Material for the task Start Marker
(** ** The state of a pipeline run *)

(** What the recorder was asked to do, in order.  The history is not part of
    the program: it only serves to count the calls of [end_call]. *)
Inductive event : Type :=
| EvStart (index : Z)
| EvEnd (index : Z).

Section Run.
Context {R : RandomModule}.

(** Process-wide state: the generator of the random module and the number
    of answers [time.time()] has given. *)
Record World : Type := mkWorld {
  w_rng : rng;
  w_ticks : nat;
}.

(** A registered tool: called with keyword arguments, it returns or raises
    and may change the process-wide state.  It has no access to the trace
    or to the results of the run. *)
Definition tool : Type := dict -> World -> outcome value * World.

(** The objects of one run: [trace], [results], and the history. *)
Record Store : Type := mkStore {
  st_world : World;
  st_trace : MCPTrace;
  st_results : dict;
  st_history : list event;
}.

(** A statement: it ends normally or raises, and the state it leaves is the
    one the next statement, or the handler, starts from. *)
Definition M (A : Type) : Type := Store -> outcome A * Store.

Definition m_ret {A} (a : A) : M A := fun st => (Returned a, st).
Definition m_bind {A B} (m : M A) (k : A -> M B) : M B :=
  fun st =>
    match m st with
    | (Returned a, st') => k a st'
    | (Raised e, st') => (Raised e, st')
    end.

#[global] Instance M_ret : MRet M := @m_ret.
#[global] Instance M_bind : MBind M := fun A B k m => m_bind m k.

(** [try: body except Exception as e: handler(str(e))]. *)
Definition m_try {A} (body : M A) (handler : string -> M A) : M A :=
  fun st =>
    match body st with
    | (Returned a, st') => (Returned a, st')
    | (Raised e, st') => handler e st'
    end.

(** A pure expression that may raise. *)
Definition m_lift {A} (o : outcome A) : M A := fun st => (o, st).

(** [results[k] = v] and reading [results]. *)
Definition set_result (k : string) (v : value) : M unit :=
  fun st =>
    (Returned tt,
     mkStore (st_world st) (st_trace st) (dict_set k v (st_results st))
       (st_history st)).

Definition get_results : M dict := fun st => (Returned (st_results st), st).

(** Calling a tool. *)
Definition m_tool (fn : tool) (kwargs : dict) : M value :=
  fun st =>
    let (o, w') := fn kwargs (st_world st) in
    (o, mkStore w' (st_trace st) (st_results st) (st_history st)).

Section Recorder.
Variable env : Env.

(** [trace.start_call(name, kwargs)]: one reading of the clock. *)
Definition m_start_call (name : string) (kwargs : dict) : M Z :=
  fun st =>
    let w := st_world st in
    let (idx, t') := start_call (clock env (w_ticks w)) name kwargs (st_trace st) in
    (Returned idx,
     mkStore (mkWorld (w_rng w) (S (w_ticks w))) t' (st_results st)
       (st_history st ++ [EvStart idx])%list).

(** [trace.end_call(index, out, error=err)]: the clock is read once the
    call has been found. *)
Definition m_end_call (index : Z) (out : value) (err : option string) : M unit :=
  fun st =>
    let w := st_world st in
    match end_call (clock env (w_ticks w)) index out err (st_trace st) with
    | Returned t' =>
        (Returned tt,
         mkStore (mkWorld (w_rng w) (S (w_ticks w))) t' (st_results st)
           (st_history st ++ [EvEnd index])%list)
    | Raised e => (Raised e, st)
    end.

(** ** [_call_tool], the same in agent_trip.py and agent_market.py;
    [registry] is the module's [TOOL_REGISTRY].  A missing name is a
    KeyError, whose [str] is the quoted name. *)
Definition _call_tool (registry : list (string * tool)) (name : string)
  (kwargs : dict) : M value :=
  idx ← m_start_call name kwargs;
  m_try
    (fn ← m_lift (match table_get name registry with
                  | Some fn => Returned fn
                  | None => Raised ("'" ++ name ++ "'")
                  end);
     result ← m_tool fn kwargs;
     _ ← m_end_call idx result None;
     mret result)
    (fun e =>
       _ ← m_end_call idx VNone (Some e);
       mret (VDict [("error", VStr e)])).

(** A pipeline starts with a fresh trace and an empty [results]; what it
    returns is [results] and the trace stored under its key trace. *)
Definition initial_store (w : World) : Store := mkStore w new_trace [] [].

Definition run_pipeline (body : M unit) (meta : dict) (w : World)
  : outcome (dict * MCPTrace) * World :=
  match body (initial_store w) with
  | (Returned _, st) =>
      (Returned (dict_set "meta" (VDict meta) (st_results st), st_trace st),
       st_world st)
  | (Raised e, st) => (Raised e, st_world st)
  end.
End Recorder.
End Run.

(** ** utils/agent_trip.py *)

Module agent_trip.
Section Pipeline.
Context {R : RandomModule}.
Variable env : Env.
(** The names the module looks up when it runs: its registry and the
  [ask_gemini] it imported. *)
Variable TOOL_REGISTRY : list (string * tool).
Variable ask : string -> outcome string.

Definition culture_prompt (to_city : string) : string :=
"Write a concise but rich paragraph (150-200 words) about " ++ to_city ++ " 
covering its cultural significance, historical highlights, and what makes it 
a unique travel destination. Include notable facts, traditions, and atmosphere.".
Material for the task End Marker
Material for the task Start Marker
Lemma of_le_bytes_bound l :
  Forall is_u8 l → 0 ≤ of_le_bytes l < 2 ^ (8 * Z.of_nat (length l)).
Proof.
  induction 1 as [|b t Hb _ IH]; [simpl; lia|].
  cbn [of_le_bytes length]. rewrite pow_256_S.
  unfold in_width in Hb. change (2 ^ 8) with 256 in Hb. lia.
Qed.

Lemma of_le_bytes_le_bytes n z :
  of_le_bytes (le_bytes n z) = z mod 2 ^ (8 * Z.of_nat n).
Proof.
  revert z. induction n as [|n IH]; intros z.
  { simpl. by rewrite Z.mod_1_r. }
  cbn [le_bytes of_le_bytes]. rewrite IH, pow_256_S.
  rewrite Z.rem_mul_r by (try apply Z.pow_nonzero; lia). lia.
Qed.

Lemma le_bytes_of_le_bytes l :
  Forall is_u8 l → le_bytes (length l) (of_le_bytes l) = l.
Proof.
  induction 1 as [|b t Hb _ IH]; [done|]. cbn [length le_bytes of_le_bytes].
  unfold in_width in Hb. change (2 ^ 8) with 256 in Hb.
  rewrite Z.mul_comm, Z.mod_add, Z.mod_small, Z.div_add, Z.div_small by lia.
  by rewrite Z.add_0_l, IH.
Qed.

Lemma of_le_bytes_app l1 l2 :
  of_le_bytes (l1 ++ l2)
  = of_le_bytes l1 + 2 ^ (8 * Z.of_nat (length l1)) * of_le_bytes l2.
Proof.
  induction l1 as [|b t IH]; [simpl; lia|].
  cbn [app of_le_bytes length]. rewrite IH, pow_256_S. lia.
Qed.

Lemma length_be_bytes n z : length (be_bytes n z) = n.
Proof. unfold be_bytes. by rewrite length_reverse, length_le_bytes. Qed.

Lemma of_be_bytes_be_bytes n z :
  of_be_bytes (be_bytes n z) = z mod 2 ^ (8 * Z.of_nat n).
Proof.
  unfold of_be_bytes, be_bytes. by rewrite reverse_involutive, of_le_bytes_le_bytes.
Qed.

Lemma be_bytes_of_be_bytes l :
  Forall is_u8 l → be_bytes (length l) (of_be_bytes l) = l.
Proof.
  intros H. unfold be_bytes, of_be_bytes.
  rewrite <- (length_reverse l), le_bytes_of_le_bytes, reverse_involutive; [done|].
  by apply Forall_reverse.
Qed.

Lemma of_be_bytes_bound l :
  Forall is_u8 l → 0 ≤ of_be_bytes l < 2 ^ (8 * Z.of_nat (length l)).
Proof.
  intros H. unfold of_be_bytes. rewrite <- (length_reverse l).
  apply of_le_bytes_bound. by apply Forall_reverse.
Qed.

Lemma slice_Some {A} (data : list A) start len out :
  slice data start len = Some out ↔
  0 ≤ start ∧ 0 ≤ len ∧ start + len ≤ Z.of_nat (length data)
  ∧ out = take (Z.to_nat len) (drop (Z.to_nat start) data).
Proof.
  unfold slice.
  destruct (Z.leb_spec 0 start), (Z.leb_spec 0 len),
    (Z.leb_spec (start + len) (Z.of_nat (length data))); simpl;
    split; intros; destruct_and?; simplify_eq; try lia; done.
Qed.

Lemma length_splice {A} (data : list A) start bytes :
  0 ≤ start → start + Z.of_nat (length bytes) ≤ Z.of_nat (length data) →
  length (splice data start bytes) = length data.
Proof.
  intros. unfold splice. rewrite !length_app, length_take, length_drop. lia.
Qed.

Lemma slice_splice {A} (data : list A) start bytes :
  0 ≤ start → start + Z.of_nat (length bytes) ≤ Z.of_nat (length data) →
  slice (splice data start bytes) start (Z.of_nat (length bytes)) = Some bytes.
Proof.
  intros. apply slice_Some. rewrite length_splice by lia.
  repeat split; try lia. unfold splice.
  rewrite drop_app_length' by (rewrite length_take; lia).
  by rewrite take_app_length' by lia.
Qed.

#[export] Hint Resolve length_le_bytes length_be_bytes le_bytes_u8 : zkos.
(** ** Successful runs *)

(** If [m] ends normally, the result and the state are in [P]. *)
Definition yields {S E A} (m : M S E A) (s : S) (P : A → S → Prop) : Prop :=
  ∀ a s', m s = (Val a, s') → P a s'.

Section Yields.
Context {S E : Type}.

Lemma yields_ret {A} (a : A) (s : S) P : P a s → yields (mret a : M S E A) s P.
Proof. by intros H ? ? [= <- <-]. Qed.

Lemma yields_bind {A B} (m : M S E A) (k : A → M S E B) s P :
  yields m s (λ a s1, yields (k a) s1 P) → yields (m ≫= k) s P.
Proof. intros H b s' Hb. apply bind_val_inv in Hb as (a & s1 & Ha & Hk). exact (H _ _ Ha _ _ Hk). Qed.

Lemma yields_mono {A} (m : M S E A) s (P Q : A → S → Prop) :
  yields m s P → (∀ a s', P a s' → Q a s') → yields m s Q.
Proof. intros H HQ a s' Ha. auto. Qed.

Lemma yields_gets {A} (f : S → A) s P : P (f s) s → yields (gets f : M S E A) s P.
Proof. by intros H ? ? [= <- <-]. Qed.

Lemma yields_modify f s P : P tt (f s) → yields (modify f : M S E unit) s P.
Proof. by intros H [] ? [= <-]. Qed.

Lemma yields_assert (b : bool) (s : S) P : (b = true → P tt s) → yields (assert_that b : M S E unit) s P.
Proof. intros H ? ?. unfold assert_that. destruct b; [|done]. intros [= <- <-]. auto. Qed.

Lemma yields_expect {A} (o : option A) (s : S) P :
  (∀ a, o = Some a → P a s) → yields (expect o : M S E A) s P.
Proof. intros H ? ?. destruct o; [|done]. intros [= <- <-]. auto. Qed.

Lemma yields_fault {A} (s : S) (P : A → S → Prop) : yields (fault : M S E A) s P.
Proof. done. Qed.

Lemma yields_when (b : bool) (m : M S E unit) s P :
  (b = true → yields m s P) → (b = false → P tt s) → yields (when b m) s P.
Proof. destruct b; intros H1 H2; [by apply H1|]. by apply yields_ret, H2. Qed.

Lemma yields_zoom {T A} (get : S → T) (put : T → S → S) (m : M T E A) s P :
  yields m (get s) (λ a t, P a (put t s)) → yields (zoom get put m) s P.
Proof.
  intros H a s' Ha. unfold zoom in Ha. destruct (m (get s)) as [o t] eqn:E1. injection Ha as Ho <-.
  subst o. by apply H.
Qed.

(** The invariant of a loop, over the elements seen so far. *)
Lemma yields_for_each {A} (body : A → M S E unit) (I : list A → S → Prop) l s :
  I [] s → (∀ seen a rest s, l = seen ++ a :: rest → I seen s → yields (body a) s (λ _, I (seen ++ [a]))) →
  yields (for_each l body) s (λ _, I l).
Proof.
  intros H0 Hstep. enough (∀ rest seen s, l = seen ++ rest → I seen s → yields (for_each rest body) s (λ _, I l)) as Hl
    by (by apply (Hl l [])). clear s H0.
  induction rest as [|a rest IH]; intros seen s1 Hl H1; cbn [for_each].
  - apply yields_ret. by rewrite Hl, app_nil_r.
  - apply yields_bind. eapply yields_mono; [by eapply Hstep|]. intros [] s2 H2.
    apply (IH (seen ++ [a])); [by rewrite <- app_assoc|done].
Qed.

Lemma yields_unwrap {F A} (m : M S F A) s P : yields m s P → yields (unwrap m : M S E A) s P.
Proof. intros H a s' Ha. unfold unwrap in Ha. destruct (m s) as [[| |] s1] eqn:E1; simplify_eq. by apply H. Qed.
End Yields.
Material for the task End Marker
Material for the task Start Marker
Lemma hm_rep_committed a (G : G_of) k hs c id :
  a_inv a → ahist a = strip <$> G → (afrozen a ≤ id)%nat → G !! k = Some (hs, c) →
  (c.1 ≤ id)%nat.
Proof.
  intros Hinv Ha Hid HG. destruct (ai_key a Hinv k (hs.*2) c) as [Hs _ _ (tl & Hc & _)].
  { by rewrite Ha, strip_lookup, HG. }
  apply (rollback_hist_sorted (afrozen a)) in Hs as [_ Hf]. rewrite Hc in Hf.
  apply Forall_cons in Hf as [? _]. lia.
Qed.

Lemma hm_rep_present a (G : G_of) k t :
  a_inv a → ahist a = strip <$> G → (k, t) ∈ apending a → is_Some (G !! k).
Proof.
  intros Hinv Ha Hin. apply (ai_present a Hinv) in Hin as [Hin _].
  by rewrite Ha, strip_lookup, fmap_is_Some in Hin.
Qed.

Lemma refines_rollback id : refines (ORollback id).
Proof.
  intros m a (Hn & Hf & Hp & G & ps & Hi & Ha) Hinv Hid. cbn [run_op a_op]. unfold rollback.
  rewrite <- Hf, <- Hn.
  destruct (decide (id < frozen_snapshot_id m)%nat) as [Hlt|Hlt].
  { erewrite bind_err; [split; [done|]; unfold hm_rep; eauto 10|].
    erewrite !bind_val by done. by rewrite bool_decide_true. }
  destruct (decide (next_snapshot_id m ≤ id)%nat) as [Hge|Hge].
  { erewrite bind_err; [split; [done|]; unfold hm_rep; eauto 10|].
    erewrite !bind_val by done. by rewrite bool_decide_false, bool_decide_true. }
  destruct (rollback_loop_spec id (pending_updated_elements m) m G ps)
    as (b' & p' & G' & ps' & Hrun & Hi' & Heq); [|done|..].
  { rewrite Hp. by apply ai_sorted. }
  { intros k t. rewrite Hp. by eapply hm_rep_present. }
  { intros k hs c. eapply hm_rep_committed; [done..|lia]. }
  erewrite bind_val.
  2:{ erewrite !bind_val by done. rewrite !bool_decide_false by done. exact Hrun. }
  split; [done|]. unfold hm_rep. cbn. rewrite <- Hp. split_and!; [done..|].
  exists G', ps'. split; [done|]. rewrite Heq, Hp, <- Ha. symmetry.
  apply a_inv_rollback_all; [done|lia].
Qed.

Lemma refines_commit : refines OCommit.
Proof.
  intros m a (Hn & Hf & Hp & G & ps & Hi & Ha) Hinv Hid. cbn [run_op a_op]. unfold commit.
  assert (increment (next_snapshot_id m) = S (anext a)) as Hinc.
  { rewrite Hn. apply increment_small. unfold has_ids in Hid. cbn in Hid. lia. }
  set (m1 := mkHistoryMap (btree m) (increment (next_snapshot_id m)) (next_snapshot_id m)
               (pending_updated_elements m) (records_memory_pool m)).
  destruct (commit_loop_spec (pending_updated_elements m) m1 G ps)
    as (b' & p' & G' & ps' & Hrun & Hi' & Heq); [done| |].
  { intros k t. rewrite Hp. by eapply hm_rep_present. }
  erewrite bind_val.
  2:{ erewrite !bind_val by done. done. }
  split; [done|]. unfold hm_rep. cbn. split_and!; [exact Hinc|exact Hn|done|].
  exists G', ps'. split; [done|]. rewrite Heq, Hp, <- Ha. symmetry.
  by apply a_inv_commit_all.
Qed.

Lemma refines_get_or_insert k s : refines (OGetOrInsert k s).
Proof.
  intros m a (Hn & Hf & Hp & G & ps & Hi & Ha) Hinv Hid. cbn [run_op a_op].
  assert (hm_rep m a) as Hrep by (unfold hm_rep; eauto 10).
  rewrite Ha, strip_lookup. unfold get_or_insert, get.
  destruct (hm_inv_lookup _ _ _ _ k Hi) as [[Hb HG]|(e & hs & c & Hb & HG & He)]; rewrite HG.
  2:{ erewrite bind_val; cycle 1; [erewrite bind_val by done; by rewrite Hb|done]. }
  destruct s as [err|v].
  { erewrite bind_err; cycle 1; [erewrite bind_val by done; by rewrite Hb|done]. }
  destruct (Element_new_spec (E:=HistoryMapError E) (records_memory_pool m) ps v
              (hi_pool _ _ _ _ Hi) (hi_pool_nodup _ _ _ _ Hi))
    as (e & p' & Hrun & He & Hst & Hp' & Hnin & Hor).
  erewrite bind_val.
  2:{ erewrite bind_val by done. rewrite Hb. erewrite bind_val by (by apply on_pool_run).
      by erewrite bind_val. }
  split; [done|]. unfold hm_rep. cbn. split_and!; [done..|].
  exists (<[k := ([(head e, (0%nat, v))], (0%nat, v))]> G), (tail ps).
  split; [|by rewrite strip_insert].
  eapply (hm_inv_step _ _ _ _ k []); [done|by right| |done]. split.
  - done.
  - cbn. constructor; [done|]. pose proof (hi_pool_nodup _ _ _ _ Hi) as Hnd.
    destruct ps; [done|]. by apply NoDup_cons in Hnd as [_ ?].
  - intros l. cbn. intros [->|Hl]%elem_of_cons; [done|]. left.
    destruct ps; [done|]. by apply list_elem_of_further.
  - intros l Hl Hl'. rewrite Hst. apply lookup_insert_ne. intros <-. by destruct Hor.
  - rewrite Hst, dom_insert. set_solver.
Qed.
Material for the task End Marker
* What you are asked to do *
State how many lines contain the word "afrozen" across the listing, and give no other text.

* Response area *
2